Document application reputation implementation decisions so that other people than the author can debug it.

Background

Google has offered an application reputation feature to detect malicious downloads as part of Google Safe Browsing since 2012 [1]. Although this part of the Safe Browsing API is not documented, they have offered it to us for use in Firefox. Malicious download detection is separate from detection of phishing and malware pages, though both features use some of the same mechanisms.

This document attempts to document all of the things that Google Chrome does, so that even in the absence of official API documentation from Google, we collectively have a better chance of implementing this feature correctly.

High-level overview

The user-agent performs local lookups whenever a binary file is downloaded.
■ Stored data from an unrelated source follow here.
Definition check_evaluation_pipeline (spec : RunSpec) : result AdmissionFindings :=
  supported ← is_supported_evaluation spec;
  Ok (if (supported : bool) then EMPTY_FINDINGS
      else b_reject CatRuntime "evaluation_pipeline"
             "the active runtime supports one deterministic boolean grader triggered by subject.responded"
             RUnsupported (b_require "runtime:evaluation_pipeline" EMPTY_FINDINGS)).

Definition check_human_adjudication (spec : RunSpec) : AdmissionFindings :=
  if hp_required (plan_human_adjudication_policy (spec_evaluation_plan spec)) then
    b_reject CatAuthority "verified_human_adjudication"
      "verified human adjudication is not implemented" RUnsupported
      (b_require "runtime:verified_human_adjudication" EMPTY_FINDINGS)
  else EMPTY_FINDINGS.

Definition check_subject_disclosure (spec : RunSpec)
    : option ResolutionStatus * AdmissionFindings :=
  let mode := sd_mode (ds_subject (plan_disclosure (spec_evaluation_plan spec))) in
  if mode ==b DNone then (None, EMPTY_FINDINGS)
  else
    (Some Unsupported,
     b_reject CatInteraction ("evaluation_disclosure:" +:+ DisclosureMode_value mode)
       "the active runner receives objective and context only; it does not consume Subject evaluation guidance"
       RUnsupported (b_require "runtime:subject_evaluation_guidance_delivery" EMPTY_FINDINGS)).

Definition unsupported_budget_fields (spec : RunSpec) (envelope : RuntimeCapabilityEnvelope)
    : list string :=
  let b := spec_budgets spec in
  map fst (List.filter (λ '(name, declared),
      declared && negb (name ∈b env_supported_budget_fields envelope))
    [("max_input_tokens", bu_max_input_tokens b !=b None);
     ("max_output_tokens", bu_max_output_tokens b !=b None);
     ("max_tool_calls", bu_max_tool_calls b !=b None);
     ("max_cost", bu_max_cost b !=b None)])
  ++ (if bu_max_turns b ∈b [None; Some 1%Z] then [] else ["max_turns"]).

Definition check_budgets (spec : RunSpec) (envelope : RuntimeCapabilityEnvelope)
    : AdmissionFindings :=
  match unsupported_budget_fields spec envelope with
  | [] => EMPTY_FINDINGS
  | fields =>
      b_reject CatRuntime "budget_enforcement"
        "the active runtime cannot enforce one or more declared budgets" RUnsupported
        (foldl (λ f name, b_require ("runtime:budget:" +:+ name) f) EMPTY_FINDINGS fields)
  end.

Definition check_stop_conditions (spec : RunSpec) : AdmissionFindings :=
  let unsupported_stops := List.filter
    (λ s, negb (sto_kind s ∈b [SGoalComplete; SBudgetExhausted]) || sto_action s !=b StopTerminal)
    (spec_stop_conditions spec) in
  let has_terminal_budget := existsb
    (λ s, sto_kind s ==b SBudgetExhausted && sto_action s ==b StopTerminal)
    (spec_stop_conditions spec) in
  if unsupported_stops !=b [] || negb has_terminal_budget then
    b_reject CatRuntime "stop_condition_coordinator"
      "the active runner supports terminal goal completion and wall-time budget exhaustion only"
      RUnsupported (b_require "runtime:stop_condition_coordinator" EMPTY_FINDINGS)
  else EMPTY_FINDINGS.

(** ** Execution trust (checks/execution_trust.py) *)

Section service.
Context `{PyRuntime}.

Definition deny_classification (f : AdmissionFindings) (c : string) : AdmissionFindings :=
  b_reject CatPolicy ("classification:" +:+ c)
    "unverified execution permits only public or internal inputs" RDenied
    (b_deny ("unverified_classification:" +:+ c) f).

Definition check_execution_trust_invariants (spec : RunSpec) (trust : ExecutionTrustRecord)
    : result AdmissionFindings :=
  raise_when (trust_run_spec_digest trust !=b spec_digest spec
              || trust_study_ref trust !=b spec_study_ref spec)
    (ValueError "execution trust does not bind the exact RunSpec and Study");;
  if trust_kind trust ==b VerifiedRevisionSet then Ok EMPTY_FINDINGS
  else
    let effect := ep_mode (ws_external_effect_policy (spec_workspace spec)) in
    let network := np_mode (ws_network_policy (spec_workspace spec)) in
    let found := foldl deny_classification EMPTY_FINDINGS
      (input_classifications (λ c, negb (c ∈b [PUBLIC; INTERNAL])) spec) in
    let found :=
      if effect !=b EffDenied then
        b_reject CatPolicy "unverified_external_effect"
          "unverified execution requires external effects to be denied" RDenied
          (b_deny ("unverified_external_effect:" +:+ EffectMode_value effect) found)
      else found in
    Ok (if network ∈b [NetDisabled; NetProviderOnly] then found
        else b_reject CatPolicy ("network:" +:+ NetworkMode_value network)
               "unverified execution permits only disabled or provider_only network" RDenied
               (b_deny ("unverified_network:" +:+ NetworkMode_value network) found)).

Definition check_execution_trust_policy (spec : RunSpec) (trust : ExecutionTrustRecord)
    (envelope : RuntimeCapabilityEnvelope) : result AdmissionFindings :=
  found ← check_execution_trust_invariants spec trust;
  Ok (if trust_kind trust ==b VerifiedRevisionSet then found
      else if np_mode (ws_network_policy (spec_workspace spec)) !=b NetProviderOnly then found
      else
        let profile := inv_provider_profile_id (spec_agent_inventory spec) in
        if match profile with
           | Some id => env_providers envelope !! id ==b None | None => true end
        then merge found
          (b_reject CatProvider (default "missing" profile)
             "provider_only requires a provider backed by the active runtime" RUnavailable
             (b_require "provider_only:resolved_provider" EMPTY_FINDINGS))
        else found).

(** ** The service *)

(** [AdmissionService.admit]. *)
Definition admit_run_spec (envelope : RuntimeCapabilityEnvelope)
    (execution_validators : list (RunSpec → list AdmissionIssue)) (now : instant)
    (spec : RunSpec) (execution_trust : ExecutionTrustRecord) : result AdmissionRecord :=
  let '(runner, runner_findings) := check_runner spec envelope in
  let '(provider, provider_findings) := check_provider spec envelope in
  '(resolved, capability_findings) ← check_capabilities spec envelope;
  let '(runtime_capabilities, runtime_findings) := check_runtime_capabilities spec envelope in
  let '(workspace_status, workspace_findings) := resolve_workspace spec envelope in
  let '(interaction, interaction_findings) := check_interaction spec envelope in
  let '(disclosure, disclosure_findings) := check_subject_disclosure spec in
  trust_findings ← check_execution_trust_policy spec execution_trust envelope;
  evaluation_findings ← check_evaluation_pipeline spec;
  let findings := foldl merge EMPTY_FINDINGS
    [trust_findings; runner_findings; provider_findings; capability_findings;
     runtime_findings; workspace_findings; interaction_findings;
     check_capture spec envelope; check_progress_observer spec;
     check_checkpoint_coordinator spec; check_goal_mode spec; evaluation_findings;
     check_human_adjudication spec; disclosure_findings; check_budgets spec envelope;
     check_stop_conditions spec] in
  let adapter_issues := flat_map (λ validator, validator spec) execution_validators in
  let findings := merge findings (MkFindings [] [] [] adapter_issues) in
  let interaction_status := default interaction disclosure in
  let blocked := blocks findings
    || existsb (λ c, rc_required c && rc_status c !=b Resolved) resolved
    || workspace_status !=b Resolved || interaction_status !=b Resolved in
  let inventory := {|
    ri_requirement_ref := spec_agent_inventory_ref spec;
    ri_runner_ref := default (inv_runner_ref (spec_agent_inventory spec)) runner;
    ri_provider_profile_id := rp_profile_id provider;
    ri_provider_profile_digest := rp_profile_digest provider;
    ri_provider_model := rp_model provider;
    ri_provider_reasoning_effort := rp_reasoning_effort provider;
    ri_provider_adapter := rp_adapter provider;
    ri_capabilities := resolved;
    ri_runtime_capabilities := runtime_capabilities |} in
  validate_requirement_ref inventory;;
  let record := {|
    adm_run_spec_ref := "run-spec:" +:+ spec_digest spec;
    adm_run_spec_digest := spec_digest spec;
    adm_decision := if blocked then AdmissionRejected else AdmissionAdmitted;
    adm_resolved_inventory := inventory;
    adm_workspace_status := workspace_status;
    adm_interaction_status := interaction_status;
    adm_missing_requirements := f_missing findings;
    adm_denied_policies := f_denied_policies findings;
    adm_issues := f_issues findings;
    adm_warnings := f_warnings findings;
    adm_execution_trust := Some (trust_ref execution_trust);
    adm_created_at_utc := now |} in
  validate_decision record;;
  Ok record.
If a local result is not found, the user-agent may perform a remote-lookup on Windows only. The bulk of Chrome's implementation is found in DownloadProtectionService [2].

When a binary file is downloaded, the user-agent extracts several pieces of metadata about the file, including:

  1. The target URL from which the file was downloaded, its referrer URL and any URLs in the redirect chain.
  2. The SHA-256 hash of the contents of the file.
  3. Any certificate verification information obtained through the Windows Authenticode APIs.
  4. The length of the file in bytes.
  5. The suggested filename for the download.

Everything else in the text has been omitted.